Eric Isaacs (born c. 1960) is an American physicist who serves as president and CEO of the Research Corporation for Science Advancement and is the President-Elect of the American Association for the Advancement of Science. He previously served as 11th President of the Carnegie Institution for Science where he oversaw the research and business functions across six research departments on the East and West coasts and observatories in Chile until stepping down in October 2024.

Isaacs spent many years at the University of Chicago from which he departed in July 2018 as the Robert A. Millikan Distinguished Service Professor in physics and the James Franck Institute Executive Vice President for Research, Innovation and National Laboratories. From 2014 to 2016, he served as provost of the university.
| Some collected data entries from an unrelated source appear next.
(* ===== verification/Service.v ===== *)
(** The Windows executable ([vault_manager_main.cc]): the service of a release build with its
    control handler, and the console program of a testing build.  The manager's constructor
    and destructor are arguments, since those of a Windows build differ in [process_manager.cc]. *)
From S2P Require Export Main.
From S2P Require Import Demo.

(** [SERVICE_STATUS] of the Windows API. *)
Record ServiceStatus := mkServiceStatus {
  dwServiceType : Z;
  dwCurrentState : Z;
  dwControlsAccepted : Z;
  dwWin32ExitCode : Z;
  dwServiceSpecificExitCode : Z;
  dwCheckPoint : Z;
  dwWaitHint : Z;
}.

Definition set_state (x : Z) (s : ServiceStatus) : ServiceStatus :=
  mkServiceStatus s.(dwServiceType) x s.(dwControlsAccepted) s.(dwWin32ExitCode)
    s.(dwServiceSpecificExitCode) s.(dwCheckPoint) s.(dwWaitHint).
Definition set_exit_codes (x y : Z) (s : ServiceStatus) : ServiceStatus :=
  mkServiceStatus s.(dwServiceType) s.(dwCurrentState) s.(dwControlsAccepted) x y
    s.(dwCheckPoint) s.(dwWaitHint).

(** The constants and functions of the Windows API that the program uses. *)
Class WindowsApi `{P : Platform} := {
  SERVICE_WIN32_OWN_PROCESS : Z;
  SERVICE_START_PENDING : Z;
  SERVICE_RUNNING : Z;
  SERVICE_STOPPED : Z;
  SERVICE_ACCEPT_STOP : Z;
  SERVICE_ACCEPT_SHUTDOWN : Z;
  SERVICE_CONTROL_STOP : Z;
  SERVICE_CONTROL_SHUTDOWN : Z;
  ERROR_SERVICE_SPECIFIC_ERROR : Z;
  CTRL_C_EVENT : Z;
  CTRL_CLOSE_EVENT : Z;
  CTRL_SHUTDOWN_EVENT : Z;
  (** The handle, [0] for a failure. *)
  RegisterServiceCtrlHandler : string → OS → Z * OS;
  SetConsoleCtrlHandler : OS → bool * OS;
}.

(** The unnamed enumeration. *)
Definition kMaidSafeVaultManagerStdException : Z := 1.
Definition kMaidSafeVaultServiceUnknownException : Z := 2.
Definition g_service_name : string := "VaultManager".

Section service.
Context `{P : Platform} `{W : !WindowsApi}.

(** The globals of the file, the status reports so far and the manager's state. *)
Record Service := mkService {
  g_shutdown_promise : bool;
  g_service_status : ServiceStatus;
  g_service_status_handle : Z;
  reports : list ServiceStatus;
  manager : World;
}.

Definition set_promise (s : Service) : Service :=
  mkService true s.(g_service_status) s.(g_service_status_handle) s.(reports) s.(manager).
Definition set_service_status (f : ServiceStatus → ServiceStatus) (s : Service) : Service :=
  mkService s.(g_shutdown_promise) (f s.(g_service_status)) s.(g_service_status_handle) s.(reports)
    s.(manager).
Definition set_handle (h : Z) (s : Service) : Service :=
  mkService s.(g_shutdown_promise) s.(g_service_status) h s.(reports) s.(manager).
Definition add_report (s : Service) : Service :=
  mkService s.(g_shutdown_promise) s.(g_service_status) s.(g_service_status_handle)
    (s.(reports) ++ [s.(g_service_status)]) s.(manager).
Definition set_manager (w : World) (s : Service) : Service :=
  mkService s.(g_shutdown_promise) s.(g_service_status) s.(g_service_status_handle) s.(reports) w.

(** [SetServiceStatus(g_service_status_handle, &g_service_status)] *)
Definition SetServiceStatus : M Service unit := modify add_report.

(** [ShutDownVaultManager(0)] on the global promise. *)
Definition shut_down : M Service unit :=
  set ← gets g_shutdown_promise;
  lift_res (ShutDownVaultManager set);; modify set_promise.

(** [void StopService(DWORD exit_code, DWORD error_code)] *)
Definition StopService (exit_code error_code : Z) : M Service unit :=
  modify (set_service_status (set_state SERVICE_STOPPED));;
  modify (set_service_status (set_exit_codes exit_code error_code));;
  SetServiceStatus.

(** [void ControlHandler(DWORD request)]; the cases of the two requests to stop are the same. *)
Definition ControlHandler (request : Z) : M Service unit :=
  if (request =? SERVICE_CONTROL_STOP) || (request =? SERVICE_CONTROL_SHUTDOWN) then
    modify (set_service_status (λ s, set_exit_codes 0 s.(dwServiceSpecificExitCode) s));;
    modify (set_service_status (set_state SERVICE_STOPPED));;
    shut_down;;
    SetServiceStatus
  else SetServiceStatus.

(** [BOOL CtrlHandler(DWORD control_type)] of the console program: whether it handled the event. *)
Definition CtrlHandler (control_type : Z) : M Service bool :=
  if (control_type =? CTRL_C_EVENT) || (control_type =? CTRL_CLOSE_EVENT) ||
     (control_type =? CTRL_SHUTDOWN_EVENT)
  then shut_down;; mret true
  else mret false.

(** [VaultManager::VaultManager()] and [VaultManager::~VaultManager()]. *)
Context (construct destroy : M World unit).

Definition in_manager {T} (m : M World T) : M Service T := zoom manager set_manager m.

(** Destructors are [noexcept]. *)
Definition destroy_manager : M Service unit := λ s,
  match in_manager destroy s with
  | (Throw _, s') => (Fault terminated, s')
  | r => r
  end.

(** [void ServiceMain()] up to its [try] block. *)
Definition ServiceMain_begin : M Service unit :=
  modify (set_service_status (λ _,
    {| dwServiceType := SERVICE_WIN32_OWN_PROCESS;
       dwCurrentState := SERVICE_START_PENDING;
       dwControlsAccepted := Z.lor SERVICE_ACCEPT_STOP SERVICE_ACCEPT_SHUTDOWN;
       dwWin32ExitCode := 0;
       dwServiceSpecificExitCode := 0;
       dwCheckPoint := 0;
       dwWaitHint := 0; |}));;
  handle ← in_manager (os_call' (RegisterServiceCtrlHandler g_service_name));
  modify (set_handle handle);;
  assert_ (negb (handle =? 0)).

(** The [try] block up to its [get()]: whether it got there.  Every exception of the model is a
    [std::exception], so the other [catch] block is never entered. *)
Definition ServiceMain_start : M Service bool :=
  try_ (in_manager construct;;
        modify (set_service_status (set_state SERVICE_RUNNING));;
        SetServiceStatus;;
        mret true)
  catch _ ⇒
    (StopService ERROR_SERVICE_SPECIFIC_ERROR kMaidSafeVaultManagerStdException;; mret false).

(** The rest of it, when the promise is set: the manager is destroyed at the end of the block. *)
Definition ServiceMain_end : M Service unit :=
  try_ (StopService 0 0;; destroy_manager)
  catch _ ⇒ StopService ERROR_SERVICE_SPECIFIC_ERROR kMaidSafeVaultManagerStdException.

(** [main] of a testing build up to the [get()] that blocks: [None] when it got there, else the
    exit code. *)
Definition console_main_begin `{B : Build} (parse_command_line : list string → Lib Options)
    (argv : list string) : M Service (option Z) :=
  try_ (in_manager (HandleProgramOptions parse_command_line argv);;
        handled ← in_manager (os_call' SetConsoleCtrlHandler);
        if handled : bool then in_manager construct;; mret None else mret (Some (-3)))
  catch _ ⇒ mret (Some (-4)).

Definition console_main_end : M Service Z := destroy_manager;; mret 0.

(** ** The service as a transition system: [ServiceMain] in its thread, the control handler in
    the thread of the dispatcher *)

Inductive ServicePhase := Starting | Waiting | Ended.

Inductive service_step : ServicePhase * Service → ServicePhase * Service → Prop :=
| service_starts s b s' :
    ServiceMain_start s = (Ok b, s') →
    service_step (Starting, s) (if b then Waiting else Ended, s')
| service_ends s s' :
    s.(g_shutdown_promise) = true → ServiceMain_end s = (Ok tt, s') →
    service_step (Waiting, s) (Ended, s')
| service_controlled ph request s s' :
    ControlHandler request s = (Ok tt, s') → service_step (ph, s) (ph, s').

(** A request to stop. *)
Definition stop_request (request : Z) : Prop :=
  request = SERVICE_CONTROL_STOP ∨ request = SERVICE_CONTROL_SHUTDOWN.
End service.

(** * What the service reports *)
Section service_theorems.
Context `{P : Platform} `{W : !WindowsApi} (construct destroy : M World unit).
Implicit Types s : Service.

Lemma StopService_run x y s :
  StopService x y s =
    (Ok tt, add_report (set_service_status (λ st, set_exit_codes x y (set_state SERVICE_STOPPED st)) s)).
Proof. done. Qed.

Lemma ControlHandler_stop r s :
  stop_request r →
  ControlHandler r s =
    (let s1 := set_service_status (λ st, set_state SERVICE_STOPPED
                 (set_exit_codes 0 st.(dwServiceSpecificExitCode) st)) s in
     if s.(g_shutdown_promise) then (Throw std_exception, s1)
     else (Ok tt, add_report (set_promise s1))).
Proof.
  intros Hr. unfold ControlHandler.
  replace ((r =? SERVICE_CONTROL_STOP) || _) with true
    by (symmetry; apply orb_true_iff; rewrite !Z.eqb_eq; exact Hr).
  unfold shut_down, SetServiceStatus, ShutDownVaultManager, mbind, M_bind, modify, gets, lift_res. cbn.
  by destruct (g_shutdown_promise s).
Qed.

Lemma ControlHandler_other r s : ¬ stop_request r → ControlHandler r s = (Ok tt, add_report s).
Proof.
  intros Hr. unfold ControlHandler.
  replace ((r =? SERVICE_CONTROL_STOP) || _) with false; [done|].
  symmetry. apply orb_false_iff. rewrite !Z.eqb_neq. split; intros E; apply Hr; [by left|by right].
Qed.

#[export] Instance stop_request_dec r : Decision (stop_request r).
Proof. unfold stop_request. apply _. Defined.

Lemma ServiceMain_start_run s :
  ServiceMain_start construct s =
    match construct s.(manager) with
    | (Ok _, w) => (Ok true, add_report (set_service_status (set_state SERVICE_RUNNING) (set_manager w s)))
    | (Throw _, w) =>
        (Ok false, add_report (set_service_status (λ st, set_exit_codes ERROR_SERVICE_SPECIFIC_ERROR
           kMaidSafeVaultManagerStdException (set_state SERVICE_STOPPED st)) (set_manager w s)))
    | (Fault f, w) => (Fault f, set_manager w s)
    end.
Proof.
  unfold ServiceMain_start, in_manager, try_catch, mbind, M_bind. cbn.
  by destruct (construct (manager s)) as [[[]|e|f] w].
Qed.

Lemma ServiceMain_end_run s :
  ServiceMain_end destroy s =
    (let s1 := add_report (set_service_status (λ st, set_exit_codes 0 0 (set_state SERVICE_STOPPED st)) s) in
     match destroy s.(manager) with
     | (Ok _, w) => (Ok tt, set_manager w s1)
     | (Throw _, w) => (Fault terminated, set_manager w s1)
     | (Fault f, w) => (Fault f, set_manager w s1)
     end).
Proof.
  unfold ServiceMain_end, destroy_manager, in_manager, try_catch, mbind, M_bind. rewrite StopService_run. cbn.
  by destruct (destroy (manager s)) as [[[]|e|f] w].
Qed.

(** The reports of a service, its state and its manager, by phase; [w0] is the machine
    before the manager was constructed. *)
Record service_ok (w0 : World) (ph : ServicePhase) s : Prop := {
  so_reported : last s.(reports) = Some s.(g_service_status) ∨ ph = Starting ∧ s.(reports) = [];
  so_state :
    let state := s.(g_service_status).(dwCurrentState) in
    match ph with
    | Starting => state = if s.(g_shutdown_promise) then SERVICE_STOPPED else SERVICE_START_PENDING
    | Waiting => state = SERVICE_RUNNING ∨ s.(g_shutdown_promise) = true ∧ state = SERVICE_STOPPED
    | Ended => state = SERVICE_STOPPED
    end;
  so_manager :
    match ph with
    | Starting => s.(manager) = w0
    | Waiting => construct w0 = (Ok tt, s.(manager))
    | Ended =>
        (∃ e, construct w0 = (Throw e, s.(manager))) ∨
        s.(g_shutdown_promise) = true ∧
          ∃ w, construct w0 = (Ok tt, w) ∧ destroy w = (Ok tt, s.(manager))
    end;
}.

Lemma last_add_report s : last (add_report s).(reports) = Some (g_service_status (add_report s)).
Proof. apply last_snoc. Qed.

Lemma service_starts_ok w0 s b s' :
  service_ok w0 Starting s → ServiceMain_start construct s = (Ok b, s') →
  service_ok w0 (if b then Waiting else Ended) s'.
Proof.
  intros [_ _ H3]. cbn in H3. rewrite ServiceMain_start_run, H3.
  destruct (construct w0) as [[[]|e|f] w] eqn:Ec; intros [= <- <-];
    (split; [left; apply last_add_report| |]); cbn; [by left|done|done|left; by eexists].
Qed.

Lemma service_ends_ok w0 s s' :
  service_ok w0 Waiting s → s.(g_shutdown_promise) = true →
  ServiceMain_end destroy s = (Ok tt, s') → service_ok w0 Ended s'.
Proof.
  intros [_ _ H3] Hp E. rewrite ServiceMain_end_run in E.
  destruct (destroy (manager s)) as [[[]|e|f] w] eqn:Ed; try done. injection E as <-.
  split; [left; apply last_add_report|done|]. right. split; [done|by eexists].
Qed.

Lemma service_controlled_ok w0 ph r s s' :
  service_ok w0 ph s → ControlHandler r s = (Ok tt, s') → service_ok w0 ph s'.
Proof.
  intros [H1 H2 H3] E. destruct (decide (stop_request r)) as [Hr|Hr].
  - rewrite ControlHandler_stop in E by done. cbn zeta in E.
    destruct (g_shutdown_promise s) eqn:Hp; [done|]. injection E as <-.
    split; [left; apply last_add_report| |]; destruct ph; cbn in *; try done; try by right.
    destruct H3 as [H3|[H3 _]]; [by left|congruence].
  - rewrite ControlHandler_other in E by done. injection E as <-.
    split; [left; apply last_add_report|exact H2|exact H3].
Qed.

Lemma ServiceMain_begin_ok s s0 :
  s.(g_shutdown_promise) = false → s.(reports) = [] → ServiceMain_begin s = (Ok tt, s0) →
  service_ok s0.(manager) Starting s0 ∧ s0.(g_shutdown_promise) = false.
Proof.
  intros Hp Hr. unfold ServiceMain_begin, in_manager, assert_, modify, mbind, M_bind. cbn.
  rewrite os_call'_run. cbn. destruct (negb _); intros [= <-]. split; [|exact Hp].
  split; cbn; [by right|by rewrite Hp|done].
Qed.

(** C36: whatever controls come and whenever they do, the status last reported is the service's
    status: it is stopped when [ServiceMain] returned, and it is running or a stop was asked for
    while the manager is there; the manager is destroyed only on request.  After a request to
    stop [ServiceMain] can return; a second request throws out of the control handler. *)
Theorem service_reports s s0 ph s1 :
  s.(g_shutdown_promise) = false → s.(reports) = [] → ServiceMain_begin s = (Ok tt, s0) →
  rtc (service_step construct destroy) (Starting, s0) (ph, s1) →
  service_ok s0.(manager) ph s1 ∧
  (s1.(g_shutdown_promise) = true →
    (∀ r, stop_request r → (ControlHandler r s1).1 = Throw std_exception) ∧
    (ph = Waiting → (∃ w, destroy s1.(manager) = (Ok tt, w)) →
      ∃ s2, service_step construct destroy (Waiting, s1) (Ended, s2))).
Proof.
  intros Hp Hr Hb Hsteps. destruct (ServiceMain_begin_ok s s0 Hp Hr Hb) as [Hok _].
  split; [|intros Hset; split].
  - remember (Starting, s0) as x eqn:Ex. remember (ph, s1) as y eqn:Ey.
    assert (Hx : service_ok s0.(manager) x.1 x.2) by by subst.
    enough (Hy : service_ok s0.(manager) y.1 y.2) by by subst.
    clear - Hx Hsteps. induction Hsteps as [|x y z Hstep _ IH]; [done|]. apply IH.
    destruct Hstep; cbn in *;
      [by eapply service_starts_ok|by eapply service_ends_ok|by eapply service_controlled_ok].
  - intros r Hreq. rewrite ControlHandler_stop by done. by rewrite Hset.
  - intros _ [w Hd]. eexists. apply service_ends; [done|]. by rewrite ServiceMain_end_run, Hd.
Qed.

(** A request to stop is answered by the report that the service has stopped, without an
    error, although the manager is still there; if the manager is then constructed,
    the service reports to be running again. *)
Theorem stop_reported_early r s :
  stop_request r → s.(g_shutdown_promise) = false →
  ∃ s1, ControlHandler r s = (Ok tt, s1) ∧ s1.(manager) = s.(manager) ∧
    (∃ st, s1.(reports) = s.(reports) ++ [st] ∧ st.(dwCurrentState) = SERVICE_STOPPED ∧
       st.(dwWin32ExitCode) = 0) ∧
    ∀ w, construct s.(manager) = (Ok tt, w) →
      ∃ s2 st, ServiceMain_start construct s1 = (Ok true, s2) ∧
        s2.(reports) = s1.(reports) ++ [st] ∧ st.(dwCurrentState) = SERVICE_RUNNING.
Proof.
  intros Hr Hp. rewrite ControlHandler_stop by done. cbn zeta. rewrite Hp. eexists. split; [reflexivity|].
  split_and!; [done|by eexists|]. intros w Hw. rewrite ServiceMain_start_run. cbn [manager add_report set_promise
    set_service_status]. rewrite Hw. by eexists _, _.
Qed.
End service_theorems.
Prior to that he was director of Argonne National Laboratory for five years, where he had been since 2003, with a joint appointment in the university’s physics department.

Previously he worked for 15 years at Bell Labs, including serving as director of the Semiconductor Physics Research and Materials Physics Research Departments. At Bell Labs, Isaacs developed synchrotron-based X-ray-scattering techniques, including inelastic X-ray scattering and X-ray microscopy that continue to play an important role in materials and nanoscale scientific research.

Isaacs’ research interests are in condensed matter physics and quantum materials. He earned his bachelor of science degree from Beloit College in 1979 and a PhD in physics from MIT in 1988. He has published more than 150 scholarly articles.